(Beginning of Recorded data)

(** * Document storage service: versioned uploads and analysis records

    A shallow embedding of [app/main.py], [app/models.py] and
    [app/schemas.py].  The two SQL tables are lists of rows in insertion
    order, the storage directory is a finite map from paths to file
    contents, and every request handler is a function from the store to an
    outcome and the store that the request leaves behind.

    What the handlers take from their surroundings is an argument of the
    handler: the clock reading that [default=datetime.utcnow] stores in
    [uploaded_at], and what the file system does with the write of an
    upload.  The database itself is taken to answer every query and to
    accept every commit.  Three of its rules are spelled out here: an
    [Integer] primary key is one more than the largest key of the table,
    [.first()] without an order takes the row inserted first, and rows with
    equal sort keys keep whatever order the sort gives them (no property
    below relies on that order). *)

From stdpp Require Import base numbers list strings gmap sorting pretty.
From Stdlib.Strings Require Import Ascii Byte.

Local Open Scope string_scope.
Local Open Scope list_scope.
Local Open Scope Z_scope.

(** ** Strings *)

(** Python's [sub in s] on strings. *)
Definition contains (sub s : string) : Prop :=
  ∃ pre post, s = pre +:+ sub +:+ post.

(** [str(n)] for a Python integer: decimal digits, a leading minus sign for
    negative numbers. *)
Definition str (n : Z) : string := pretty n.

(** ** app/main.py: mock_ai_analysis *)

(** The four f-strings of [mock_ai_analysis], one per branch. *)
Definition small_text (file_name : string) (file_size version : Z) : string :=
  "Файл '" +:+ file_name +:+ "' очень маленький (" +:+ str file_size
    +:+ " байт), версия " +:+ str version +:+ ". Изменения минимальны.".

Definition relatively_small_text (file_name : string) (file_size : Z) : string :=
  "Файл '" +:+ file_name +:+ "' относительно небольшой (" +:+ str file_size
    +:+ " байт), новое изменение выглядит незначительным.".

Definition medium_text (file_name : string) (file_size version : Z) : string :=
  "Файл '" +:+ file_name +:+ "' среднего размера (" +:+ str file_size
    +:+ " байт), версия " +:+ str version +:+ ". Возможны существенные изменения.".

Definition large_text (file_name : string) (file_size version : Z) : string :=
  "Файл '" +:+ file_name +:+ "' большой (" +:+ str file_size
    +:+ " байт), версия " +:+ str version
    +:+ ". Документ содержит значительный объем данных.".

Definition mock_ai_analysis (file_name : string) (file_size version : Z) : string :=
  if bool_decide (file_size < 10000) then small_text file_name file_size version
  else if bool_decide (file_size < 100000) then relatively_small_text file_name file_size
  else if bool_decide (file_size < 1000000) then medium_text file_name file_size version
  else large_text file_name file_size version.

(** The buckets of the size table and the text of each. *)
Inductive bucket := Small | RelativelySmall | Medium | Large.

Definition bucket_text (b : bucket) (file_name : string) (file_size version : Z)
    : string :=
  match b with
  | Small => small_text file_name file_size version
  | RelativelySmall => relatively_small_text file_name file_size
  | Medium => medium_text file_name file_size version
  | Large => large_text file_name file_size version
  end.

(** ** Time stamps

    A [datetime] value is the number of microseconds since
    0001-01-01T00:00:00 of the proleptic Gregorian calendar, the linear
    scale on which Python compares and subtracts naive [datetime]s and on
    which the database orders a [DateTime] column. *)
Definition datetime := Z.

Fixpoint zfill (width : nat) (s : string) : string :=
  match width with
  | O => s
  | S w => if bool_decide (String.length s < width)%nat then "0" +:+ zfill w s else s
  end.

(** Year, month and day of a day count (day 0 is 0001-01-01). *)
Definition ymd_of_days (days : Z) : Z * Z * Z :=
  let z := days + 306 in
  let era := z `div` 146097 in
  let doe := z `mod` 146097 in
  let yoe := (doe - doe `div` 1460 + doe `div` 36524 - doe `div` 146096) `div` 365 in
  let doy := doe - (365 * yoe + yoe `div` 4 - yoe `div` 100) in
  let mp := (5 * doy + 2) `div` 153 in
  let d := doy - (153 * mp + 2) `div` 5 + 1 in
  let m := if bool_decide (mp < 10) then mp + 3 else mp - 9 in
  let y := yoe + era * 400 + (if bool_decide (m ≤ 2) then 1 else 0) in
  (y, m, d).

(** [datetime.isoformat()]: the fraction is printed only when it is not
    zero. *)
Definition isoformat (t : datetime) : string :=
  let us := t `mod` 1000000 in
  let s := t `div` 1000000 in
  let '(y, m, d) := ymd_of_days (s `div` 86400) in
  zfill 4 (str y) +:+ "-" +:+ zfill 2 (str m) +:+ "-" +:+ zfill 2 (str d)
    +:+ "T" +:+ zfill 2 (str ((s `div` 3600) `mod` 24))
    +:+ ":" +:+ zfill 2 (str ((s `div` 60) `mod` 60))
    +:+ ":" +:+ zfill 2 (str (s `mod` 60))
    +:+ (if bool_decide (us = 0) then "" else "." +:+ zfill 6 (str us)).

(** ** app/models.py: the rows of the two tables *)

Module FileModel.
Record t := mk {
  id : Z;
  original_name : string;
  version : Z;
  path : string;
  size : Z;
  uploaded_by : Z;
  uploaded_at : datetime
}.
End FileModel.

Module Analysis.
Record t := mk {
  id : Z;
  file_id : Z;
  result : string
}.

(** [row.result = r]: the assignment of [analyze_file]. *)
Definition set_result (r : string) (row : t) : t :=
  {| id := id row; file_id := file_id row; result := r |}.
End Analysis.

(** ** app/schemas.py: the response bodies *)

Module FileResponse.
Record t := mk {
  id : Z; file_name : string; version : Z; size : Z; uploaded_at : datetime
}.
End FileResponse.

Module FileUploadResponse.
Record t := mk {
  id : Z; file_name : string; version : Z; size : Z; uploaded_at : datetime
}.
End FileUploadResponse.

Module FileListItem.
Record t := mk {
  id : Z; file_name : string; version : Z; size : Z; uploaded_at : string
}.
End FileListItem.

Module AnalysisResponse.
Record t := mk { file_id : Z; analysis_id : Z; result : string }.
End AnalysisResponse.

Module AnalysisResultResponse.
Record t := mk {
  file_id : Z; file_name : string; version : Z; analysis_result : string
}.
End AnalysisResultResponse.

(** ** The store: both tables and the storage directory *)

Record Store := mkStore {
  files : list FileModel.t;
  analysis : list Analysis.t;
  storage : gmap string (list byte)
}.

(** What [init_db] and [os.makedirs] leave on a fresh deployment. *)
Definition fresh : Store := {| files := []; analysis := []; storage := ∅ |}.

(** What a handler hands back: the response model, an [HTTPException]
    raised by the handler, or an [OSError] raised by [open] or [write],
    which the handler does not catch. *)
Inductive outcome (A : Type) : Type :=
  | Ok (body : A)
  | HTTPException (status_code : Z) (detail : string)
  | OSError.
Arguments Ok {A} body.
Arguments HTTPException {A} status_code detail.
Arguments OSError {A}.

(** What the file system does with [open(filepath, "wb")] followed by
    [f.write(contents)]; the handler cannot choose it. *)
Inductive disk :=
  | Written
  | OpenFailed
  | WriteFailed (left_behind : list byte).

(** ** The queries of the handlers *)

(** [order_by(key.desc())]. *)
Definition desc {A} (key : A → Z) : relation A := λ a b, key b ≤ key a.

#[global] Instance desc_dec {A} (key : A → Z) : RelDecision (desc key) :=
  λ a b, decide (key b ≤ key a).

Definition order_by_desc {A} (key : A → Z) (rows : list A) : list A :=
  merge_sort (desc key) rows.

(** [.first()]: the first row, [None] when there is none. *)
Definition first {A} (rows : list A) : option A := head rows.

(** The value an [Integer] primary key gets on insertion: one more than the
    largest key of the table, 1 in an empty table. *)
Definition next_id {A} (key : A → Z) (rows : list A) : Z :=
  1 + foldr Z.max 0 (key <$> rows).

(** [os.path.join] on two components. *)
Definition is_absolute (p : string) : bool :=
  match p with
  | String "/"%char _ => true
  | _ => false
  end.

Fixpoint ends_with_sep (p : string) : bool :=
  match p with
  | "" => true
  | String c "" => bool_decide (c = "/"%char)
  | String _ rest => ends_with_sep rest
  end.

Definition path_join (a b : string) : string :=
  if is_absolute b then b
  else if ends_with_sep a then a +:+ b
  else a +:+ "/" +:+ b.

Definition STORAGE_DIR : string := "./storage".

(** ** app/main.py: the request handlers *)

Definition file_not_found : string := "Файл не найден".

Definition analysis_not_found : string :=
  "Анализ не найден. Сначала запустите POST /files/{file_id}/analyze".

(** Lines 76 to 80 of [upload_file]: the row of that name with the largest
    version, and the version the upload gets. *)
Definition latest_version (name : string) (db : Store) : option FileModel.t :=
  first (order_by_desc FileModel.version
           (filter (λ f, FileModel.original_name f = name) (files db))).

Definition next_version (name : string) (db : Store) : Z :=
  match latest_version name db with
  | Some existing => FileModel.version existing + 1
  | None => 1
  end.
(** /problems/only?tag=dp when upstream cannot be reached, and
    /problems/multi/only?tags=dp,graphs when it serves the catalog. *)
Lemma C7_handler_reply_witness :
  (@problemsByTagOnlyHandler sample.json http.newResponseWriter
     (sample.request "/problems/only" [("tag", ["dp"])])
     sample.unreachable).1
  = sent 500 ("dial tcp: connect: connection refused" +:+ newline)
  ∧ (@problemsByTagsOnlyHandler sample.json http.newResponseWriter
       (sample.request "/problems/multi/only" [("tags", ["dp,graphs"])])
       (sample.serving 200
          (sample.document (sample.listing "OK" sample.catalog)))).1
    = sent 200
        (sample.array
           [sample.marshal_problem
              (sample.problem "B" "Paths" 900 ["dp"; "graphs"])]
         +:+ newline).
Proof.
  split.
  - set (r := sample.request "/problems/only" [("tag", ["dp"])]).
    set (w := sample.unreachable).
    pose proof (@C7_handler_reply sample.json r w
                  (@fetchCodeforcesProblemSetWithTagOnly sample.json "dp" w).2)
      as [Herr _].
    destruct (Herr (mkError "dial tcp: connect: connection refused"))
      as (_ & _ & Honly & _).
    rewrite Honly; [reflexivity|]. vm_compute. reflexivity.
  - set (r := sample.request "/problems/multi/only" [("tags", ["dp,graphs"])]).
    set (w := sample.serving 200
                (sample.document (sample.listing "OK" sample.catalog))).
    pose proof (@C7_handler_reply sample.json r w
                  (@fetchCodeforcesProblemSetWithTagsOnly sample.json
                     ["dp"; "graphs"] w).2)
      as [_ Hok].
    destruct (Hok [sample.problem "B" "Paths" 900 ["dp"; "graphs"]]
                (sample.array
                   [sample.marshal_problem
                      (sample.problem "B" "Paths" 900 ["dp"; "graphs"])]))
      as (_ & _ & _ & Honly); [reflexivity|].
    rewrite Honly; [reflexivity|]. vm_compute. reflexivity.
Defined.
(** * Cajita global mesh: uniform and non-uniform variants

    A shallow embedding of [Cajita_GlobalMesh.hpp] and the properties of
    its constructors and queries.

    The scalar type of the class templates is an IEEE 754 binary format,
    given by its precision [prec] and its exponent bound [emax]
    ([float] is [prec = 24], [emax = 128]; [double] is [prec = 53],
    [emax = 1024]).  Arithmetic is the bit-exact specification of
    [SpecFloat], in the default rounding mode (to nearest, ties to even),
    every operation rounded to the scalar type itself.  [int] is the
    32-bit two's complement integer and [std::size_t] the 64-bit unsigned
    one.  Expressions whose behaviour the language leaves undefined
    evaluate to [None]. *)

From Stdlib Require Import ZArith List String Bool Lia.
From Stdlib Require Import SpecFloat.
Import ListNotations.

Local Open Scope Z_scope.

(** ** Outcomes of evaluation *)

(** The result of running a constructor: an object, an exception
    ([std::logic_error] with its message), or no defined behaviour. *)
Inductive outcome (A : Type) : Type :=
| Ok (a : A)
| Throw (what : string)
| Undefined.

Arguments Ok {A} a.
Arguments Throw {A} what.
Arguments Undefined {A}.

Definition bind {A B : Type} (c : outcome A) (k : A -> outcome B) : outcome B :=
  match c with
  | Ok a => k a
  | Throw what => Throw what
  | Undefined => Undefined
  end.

(End of Recorded data)

- _Exercise description_: Could you tally how many lines of the material above include the word "more" and reply with only that count?

- _Written answer_: 2